▶ WHAT TO DO
Within the entries below, find every line that has the string "bool", then copy it.

[Stored data]
=== Section Start ===

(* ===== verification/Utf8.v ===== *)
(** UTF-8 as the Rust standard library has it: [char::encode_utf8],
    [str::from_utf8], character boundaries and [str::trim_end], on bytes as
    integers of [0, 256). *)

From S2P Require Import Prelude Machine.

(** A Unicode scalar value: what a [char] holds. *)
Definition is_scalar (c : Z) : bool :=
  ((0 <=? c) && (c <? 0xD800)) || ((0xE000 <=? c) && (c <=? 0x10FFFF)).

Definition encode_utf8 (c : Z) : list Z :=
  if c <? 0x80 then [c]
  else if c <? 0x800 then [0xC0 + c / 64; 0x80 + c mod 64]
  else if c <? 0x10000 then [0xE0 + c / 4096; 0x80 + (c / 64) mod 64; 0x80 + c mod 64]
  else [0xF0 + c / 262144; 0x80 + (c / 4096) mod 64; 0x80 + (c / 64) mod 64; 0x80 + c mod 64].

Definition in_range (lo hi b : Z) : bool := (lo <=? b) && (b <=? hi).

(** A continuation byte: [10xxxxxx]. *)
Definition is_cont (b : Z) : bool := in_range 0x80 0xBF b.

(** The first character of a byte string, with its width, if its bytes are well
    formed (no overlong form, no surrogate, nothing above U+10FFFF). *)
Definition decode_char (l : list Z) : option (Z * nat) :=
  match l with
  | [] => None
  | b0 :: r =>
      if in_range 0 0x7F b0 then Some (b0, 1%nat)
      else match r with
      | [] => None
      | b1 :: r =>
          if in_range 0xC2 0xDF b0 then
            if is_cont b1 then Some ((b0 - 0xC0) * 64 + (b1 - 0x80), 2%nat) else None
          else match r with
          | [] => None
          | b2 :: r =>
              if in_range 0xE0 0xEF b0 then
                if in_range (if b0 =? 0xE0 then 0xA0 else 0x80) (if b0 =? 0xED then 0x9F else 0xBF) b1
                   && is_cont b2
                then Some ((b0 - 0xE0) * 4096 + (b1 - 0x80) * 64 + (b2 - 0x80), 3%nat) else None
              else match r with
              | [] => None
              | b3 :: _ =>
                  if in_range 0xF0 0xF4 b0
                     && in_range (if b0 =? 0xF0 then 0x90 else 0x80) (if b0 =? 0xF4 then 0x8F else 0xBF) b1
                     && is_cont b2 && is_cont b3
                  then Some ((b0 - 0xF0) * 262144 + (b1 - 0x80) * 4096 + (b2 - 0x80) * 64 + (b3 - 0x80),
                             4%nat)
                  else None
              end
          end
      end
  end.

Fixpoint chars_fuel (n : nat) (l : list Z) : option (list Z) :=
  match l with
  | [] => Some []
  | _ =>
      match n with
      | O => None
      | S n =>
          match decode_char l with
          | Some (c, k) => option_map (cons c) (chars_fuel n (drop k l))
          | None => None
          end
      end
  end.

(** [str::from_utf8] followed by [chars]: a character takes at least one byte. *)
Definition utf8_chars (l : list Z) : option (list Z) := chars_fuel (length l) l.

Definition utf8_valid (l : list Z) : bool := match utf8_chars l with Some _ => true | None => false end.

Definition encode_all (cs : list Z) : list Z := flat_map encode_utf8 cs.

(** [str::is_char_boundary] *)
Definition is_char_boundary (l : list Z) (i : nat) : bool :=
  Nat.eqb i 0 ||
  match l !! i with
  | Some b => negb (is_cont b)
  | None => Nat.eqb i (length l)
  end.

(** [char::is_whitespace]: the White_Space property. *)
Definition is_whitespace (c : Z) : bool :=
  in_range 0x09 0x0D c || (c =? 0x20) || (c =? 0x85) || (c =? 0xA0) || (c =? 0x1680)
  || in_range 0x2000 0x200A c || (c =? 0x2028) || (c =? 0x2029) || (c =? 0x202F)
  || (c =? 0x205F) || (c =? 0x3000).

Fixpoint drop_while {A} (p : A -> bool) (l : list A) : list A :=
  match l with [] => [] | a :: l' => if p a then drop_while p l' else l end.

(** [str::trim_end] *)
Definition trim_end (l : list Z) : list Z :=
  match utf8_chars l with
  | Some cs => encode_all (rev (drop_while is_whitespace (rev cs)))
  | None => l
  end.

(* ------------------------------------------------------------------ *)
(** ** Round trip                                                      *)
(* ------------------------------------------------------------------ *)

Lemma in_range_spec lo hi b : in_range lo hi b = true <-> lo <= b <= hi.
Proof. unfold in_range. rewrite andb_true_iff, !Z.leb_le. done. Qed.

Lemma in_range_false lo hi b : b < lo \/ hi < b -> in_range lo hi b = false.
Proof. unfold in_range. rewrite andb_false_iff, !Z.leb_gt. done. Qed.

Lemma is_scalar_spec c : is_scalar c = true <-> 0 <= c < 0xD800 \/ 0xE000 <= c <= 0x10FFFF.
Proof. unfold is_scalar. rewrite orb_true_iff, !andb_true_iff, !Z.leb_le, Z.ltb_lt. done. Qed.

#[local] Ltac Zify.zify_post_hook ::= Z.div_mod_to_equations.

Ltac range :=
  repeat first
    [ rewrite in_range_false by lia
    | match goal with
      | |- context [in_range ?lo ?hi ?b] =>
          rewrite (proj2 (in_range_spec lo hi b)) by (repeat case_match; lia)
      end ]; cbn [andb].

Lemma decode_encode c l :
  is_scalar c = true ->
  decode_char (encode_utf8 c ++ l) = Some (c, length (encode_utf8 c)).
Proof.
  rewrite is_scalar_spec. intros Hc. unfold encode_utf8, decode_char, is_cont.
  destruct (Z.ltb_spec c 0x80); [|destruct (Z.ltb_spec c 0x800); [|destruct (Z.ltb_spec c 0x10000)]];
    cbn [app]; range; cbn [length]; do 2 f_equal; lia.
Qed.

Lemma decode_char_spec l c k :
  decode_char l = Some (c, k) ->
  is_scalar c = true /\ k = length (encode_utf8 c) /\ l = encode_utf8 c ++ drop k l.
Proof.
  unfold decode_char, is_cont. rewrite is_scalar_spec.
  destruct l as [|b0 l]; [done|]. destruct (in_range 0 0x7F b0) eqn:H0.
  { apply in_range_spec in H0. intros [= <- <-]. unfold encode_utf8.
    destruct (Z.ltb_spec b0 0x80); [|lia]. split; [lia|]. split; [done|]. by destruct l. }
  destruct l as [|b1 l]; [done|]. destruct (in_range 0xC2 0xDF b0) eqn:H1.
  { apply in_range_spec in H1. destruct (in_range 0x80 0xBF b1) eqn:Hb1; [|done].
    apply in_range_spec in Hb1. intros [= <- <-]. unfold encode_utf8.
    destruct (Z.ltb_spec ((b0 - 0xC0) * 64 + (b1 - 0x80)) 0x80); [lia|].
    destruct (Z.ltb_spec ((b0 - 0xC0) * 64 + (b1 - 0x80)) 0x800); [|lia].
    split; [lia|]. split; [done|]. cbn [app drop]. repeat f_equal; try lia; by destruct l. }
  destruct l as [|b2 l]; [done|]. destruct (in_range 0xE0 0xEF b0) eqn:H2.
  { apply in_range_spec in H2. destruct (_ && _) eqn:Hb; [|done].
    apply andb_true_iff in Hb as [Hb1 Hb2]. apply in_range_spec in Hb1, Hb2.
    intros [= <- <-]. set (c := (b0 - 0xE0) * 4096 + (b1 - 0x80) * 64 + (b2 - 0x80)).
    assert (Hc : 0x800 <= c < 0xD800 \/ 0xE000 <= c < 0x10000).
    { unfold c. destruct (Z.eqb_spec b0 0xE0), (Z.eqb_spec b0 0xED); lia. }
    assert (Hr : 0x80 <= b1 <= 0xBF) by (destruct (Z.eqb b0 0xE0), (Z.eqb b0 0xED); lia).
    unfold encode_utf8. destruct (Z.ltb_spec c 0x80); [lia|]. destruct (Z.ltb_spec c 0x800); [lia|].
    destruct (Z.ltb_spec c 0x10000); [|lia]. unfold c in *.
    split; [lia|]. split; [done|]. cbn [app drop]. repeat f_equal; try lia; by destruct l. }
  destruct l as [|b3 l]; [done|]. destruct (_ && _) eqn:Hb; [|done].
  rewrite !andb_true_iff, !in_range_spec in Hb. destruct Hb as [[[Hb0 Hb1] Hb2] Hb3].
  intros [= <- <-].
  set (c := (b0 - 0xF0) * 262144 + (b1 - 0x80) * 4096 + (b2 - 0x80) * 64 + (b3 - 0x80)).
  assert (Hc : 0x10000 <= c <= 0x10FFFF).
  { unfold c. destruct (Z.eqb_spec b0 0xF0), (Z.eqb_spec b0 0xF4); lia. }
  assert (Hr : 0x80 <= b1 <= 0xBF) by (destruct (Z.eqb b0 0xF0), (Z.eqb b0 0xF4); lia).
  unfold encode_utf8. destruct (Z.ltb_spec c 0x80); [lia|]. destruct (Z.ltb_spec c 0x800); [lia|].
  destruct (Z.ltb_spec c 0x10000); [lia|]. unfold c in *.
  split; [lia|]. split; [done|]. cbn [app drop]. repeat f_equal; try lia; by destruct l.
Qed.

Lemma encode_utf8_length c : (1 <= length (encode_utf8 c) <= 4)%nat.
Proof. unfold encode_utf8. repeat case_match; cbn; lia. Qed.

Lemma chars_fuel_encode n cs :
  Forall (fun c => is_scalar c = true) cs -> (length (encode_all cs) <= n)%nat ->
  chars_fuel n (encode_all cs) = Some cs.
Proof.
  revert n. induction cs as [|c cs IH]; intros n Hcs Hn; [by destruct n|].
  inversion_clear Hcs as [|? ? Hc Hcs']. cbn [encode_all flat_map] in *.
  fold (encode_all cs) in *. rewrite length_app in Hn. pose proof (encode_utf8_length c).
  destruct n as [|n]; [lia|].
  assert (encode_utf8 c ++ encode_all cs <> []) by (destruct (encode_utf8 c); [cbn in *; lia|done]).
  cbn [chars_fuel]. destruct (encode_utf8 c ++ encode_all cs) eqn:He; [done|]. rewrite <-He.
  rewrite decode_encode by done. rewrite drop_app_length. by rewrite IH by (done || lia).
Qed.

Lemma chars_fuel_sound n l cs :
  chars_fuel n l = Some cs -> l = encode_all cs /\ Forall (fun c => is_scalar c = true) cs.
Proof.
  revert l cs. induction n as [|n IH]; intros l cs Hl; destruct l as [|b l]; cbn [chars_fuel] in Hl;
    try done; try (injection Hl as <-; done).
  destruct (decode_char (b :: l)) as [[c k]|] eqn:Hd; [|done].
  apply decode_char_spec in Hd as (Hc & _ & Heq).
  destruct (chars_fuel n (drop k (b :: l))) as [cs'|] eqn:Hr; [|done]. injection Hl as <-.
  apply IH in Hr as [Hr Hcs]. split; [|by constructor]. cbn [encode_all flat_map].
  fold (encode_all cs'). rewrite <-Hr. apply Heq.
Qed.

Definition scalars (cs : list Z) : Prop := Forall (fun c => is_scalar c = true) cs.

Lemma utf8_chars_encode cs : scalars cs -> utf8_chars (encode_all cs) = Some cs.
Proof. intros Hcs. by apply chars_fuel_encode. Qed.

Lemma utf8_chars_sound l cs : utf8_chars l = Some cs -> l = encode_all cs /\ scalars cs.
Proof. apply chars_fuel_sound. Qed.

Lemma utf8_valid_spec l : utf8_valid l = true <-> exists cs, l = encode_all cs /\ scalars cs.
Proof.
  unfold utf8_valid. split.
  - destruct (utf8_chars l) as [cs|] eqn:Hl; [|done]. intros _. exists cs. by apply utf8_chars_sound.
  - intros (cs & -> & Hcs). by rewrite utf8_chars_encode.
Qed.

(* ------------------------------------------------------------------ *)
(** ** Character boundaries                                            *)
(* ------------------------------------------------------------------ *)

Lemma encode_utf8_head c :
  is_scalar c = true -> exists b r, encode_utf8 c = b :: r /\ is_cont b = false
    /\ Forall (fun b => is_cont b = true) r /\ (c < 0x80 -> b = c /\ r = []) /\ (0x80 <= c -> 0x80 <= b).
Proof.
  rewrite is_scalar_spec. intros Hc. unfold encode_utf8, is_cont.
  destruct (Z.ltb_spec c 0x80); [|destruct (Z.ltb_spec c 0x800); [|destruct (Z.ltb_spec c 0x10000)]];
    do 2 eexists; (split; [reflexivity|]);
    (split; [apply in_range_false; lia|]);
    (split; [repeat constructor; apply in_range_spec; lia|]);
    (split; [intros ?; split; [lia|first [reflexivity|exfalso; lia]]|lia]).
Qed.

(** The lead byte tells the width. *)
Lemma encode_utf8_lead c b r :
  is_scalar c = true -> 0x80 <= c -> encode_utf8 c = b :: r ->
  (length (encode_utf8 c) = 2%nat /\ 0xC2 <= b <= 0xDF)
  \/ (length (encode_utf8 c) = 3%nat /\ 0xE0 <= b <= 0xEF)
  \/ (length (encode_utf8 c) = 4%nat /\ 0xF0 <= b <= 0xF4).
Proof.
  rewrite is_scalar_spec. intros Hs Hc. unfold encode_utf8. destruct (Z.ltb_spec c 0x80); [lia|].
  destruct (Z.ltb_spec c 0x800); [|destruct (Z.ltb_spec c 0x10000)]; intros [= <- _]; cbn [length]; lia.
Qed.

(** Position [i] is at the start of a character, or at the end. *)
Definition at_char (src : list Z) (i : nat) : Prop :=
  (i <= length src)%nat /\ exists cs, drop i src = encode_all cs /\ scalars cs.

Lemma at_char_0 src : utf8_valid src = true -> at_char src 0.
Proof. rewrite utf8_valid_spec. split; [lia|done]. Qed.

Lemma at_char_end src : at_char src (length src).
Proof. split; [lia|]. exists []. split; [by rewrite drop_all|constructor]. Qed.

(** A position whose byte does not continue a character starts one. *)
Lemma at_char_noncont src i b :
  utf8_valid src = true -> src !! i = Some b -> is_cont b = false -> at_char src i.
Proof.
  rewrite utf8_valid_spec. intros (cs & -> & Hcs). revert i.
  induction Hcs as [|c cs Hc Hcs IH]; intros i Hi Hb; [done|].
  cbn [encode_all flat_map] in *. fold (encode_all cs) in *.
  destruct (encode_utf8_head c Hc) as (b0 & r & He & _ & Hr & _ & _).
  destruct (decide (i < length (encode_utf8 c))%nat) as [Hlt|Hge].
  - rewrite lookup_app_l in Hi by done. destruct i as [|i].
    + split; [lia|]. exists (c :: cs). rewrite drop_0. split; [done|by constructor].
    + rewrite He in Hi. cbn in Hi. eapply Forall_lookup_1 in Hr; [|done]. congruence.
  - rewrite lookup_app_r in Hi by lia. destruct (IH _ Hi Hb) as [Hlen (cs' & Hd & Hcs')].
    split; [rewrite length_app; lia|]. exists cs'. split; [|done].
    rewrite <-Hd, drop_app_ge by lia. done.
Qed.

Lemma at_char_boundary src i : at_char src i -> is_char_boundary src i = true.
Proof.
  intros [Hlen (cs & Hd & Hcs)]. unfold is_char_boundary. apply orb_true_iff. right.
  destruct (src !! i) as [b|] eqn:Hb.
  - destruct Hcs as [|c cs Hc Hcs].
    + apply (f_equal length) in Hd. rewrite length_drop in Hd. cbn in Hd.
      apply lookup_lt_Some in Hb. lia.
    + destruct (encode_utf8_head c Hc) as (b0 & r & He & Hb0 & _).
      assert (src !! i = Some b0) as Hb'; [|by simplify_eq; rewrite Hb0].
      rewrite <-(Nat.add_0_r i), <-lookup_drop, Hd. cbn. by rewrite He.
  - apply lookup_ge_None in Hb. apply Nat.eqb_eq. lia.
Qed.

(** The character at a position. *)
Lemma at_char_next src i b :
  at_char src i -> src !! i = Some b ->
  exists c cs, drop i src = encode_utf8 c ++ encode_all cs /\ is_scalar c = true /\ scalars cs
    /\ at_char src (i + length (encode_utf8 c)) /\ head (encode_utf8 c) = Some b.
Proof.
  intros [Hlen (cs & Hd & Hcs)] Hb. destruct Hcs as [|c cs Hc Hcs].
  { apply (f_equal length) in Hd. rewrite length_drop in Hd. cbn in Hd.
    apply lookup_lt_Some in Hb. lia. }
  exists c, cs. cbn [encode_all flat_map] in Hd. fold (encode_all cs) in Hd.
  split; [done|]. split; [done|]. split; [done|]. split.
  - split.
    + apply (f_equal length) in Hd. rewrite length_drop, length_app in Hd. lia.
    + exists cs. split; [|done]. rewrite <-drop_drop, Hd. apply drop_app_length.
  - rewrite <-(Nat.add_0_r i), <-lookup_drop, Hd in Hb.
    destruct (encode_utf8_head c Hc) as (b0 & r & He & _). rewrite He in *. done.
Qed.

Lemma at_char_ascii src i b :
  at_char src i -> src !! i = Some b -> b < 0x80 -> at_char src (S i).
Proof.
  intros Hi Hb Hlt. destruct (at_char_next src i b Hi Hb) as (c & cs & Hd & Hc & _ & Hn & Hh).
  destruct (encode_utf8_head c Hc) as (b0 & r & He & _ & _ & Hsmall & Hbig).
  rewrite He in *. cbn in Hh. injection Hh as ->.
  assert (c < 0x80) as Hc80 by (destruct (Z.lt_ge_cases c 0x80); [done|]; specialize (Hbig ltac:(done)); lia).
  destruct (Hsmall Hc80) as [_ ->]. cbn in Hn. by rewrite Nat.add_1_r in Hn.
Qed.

=== Section End ===
=== Section Start ===

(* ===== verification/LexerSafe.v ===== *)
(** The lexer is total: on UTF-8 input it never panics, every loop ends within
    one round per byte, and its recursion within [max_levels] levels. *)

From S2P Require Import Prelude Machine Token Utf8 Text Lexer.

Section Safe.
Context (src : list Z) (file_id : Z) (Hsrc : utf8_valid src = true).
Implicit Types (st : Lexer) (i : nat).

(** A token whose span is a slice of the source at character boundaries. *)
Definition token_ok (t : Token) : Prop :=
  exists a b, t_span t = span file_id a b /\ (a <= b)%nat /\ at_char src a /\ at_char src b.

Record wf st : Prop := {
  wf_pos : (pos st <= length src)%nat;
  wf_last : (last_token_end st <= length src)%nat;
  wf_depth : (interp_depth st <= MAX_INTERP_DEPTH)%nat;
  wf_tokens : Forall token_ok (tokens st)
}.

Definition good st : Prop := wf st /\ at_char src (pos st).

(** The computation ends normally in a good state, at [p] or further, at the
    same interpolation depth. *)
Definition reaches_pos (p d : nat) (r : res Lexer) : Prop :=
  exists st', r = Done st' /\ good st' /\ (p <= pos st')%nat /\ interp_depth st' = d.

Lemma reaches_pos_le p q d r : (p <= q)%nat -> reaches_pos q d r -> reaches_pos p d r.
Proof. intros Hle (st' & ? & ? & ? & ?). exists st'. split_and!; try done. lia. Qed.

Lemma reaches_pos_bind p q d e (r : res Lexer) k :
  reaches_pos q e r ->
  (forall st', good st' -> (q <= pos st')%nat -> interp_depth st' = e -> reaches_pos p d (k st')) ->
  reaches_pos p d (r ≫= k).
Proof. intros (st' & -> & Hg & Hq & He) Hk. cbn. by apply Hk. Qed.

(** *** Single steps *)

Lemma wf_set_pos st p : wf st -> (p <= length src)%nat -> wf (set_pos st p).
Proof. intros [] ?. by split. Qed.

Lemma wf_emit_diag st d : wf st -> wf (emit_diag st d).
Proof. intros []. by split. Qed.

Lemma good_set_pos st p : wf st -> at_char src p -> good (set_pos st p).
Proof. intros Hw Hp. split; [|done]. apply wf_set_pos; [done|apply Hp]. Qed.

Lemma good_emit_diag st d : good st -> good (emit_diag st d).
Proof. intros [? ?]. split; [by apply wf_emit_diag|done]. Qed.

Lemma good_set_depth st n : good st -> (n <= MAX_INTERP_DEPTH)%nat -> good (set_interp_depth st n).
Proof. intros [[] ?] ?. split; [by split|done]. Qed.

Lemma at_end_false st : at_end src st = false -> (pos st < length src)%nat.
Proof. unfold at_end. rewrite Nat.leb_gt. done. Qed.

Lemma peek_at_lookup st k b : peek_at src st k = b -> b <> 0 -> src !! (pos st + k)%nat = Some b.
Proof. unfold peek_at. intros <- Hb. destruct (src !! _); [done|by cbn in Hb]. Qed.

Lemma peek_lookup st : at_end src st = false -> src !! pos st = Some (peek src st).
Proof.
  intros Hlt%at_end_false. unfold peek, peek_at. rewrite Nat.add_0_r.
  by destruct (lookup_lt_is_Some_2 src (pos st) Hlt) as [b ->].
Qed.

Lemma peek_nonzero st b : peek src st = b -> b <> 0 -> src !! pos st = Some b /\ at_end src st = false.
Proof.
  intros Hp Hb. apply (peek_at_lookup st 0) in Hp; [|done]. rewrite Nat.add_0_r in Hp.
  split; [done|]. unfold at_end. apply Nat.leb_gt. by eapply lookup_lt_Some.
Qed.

=== Section End ===

▶ ANSWER TO THIS TASK
Definition is_scalar (c : Z) : bool :=
Definition in_range (lo hi b : Z) : bool := (lo <=? b) && (b <=? hi).
Definition is_cont (b : Z) : bool := in_range 0x80 0xBF b.
Definition utf8_valid (l : list Z) : bool := match utf8_chars l with Some _ => true | None => false end.
Definition is_char_boundary (l : list Z) (i : nat) : bool :=
Definition is_whitespace (c : Z) : bool :=
Fixpoint drop_while {A} (p : A -> bool) (l : list A) : list A :=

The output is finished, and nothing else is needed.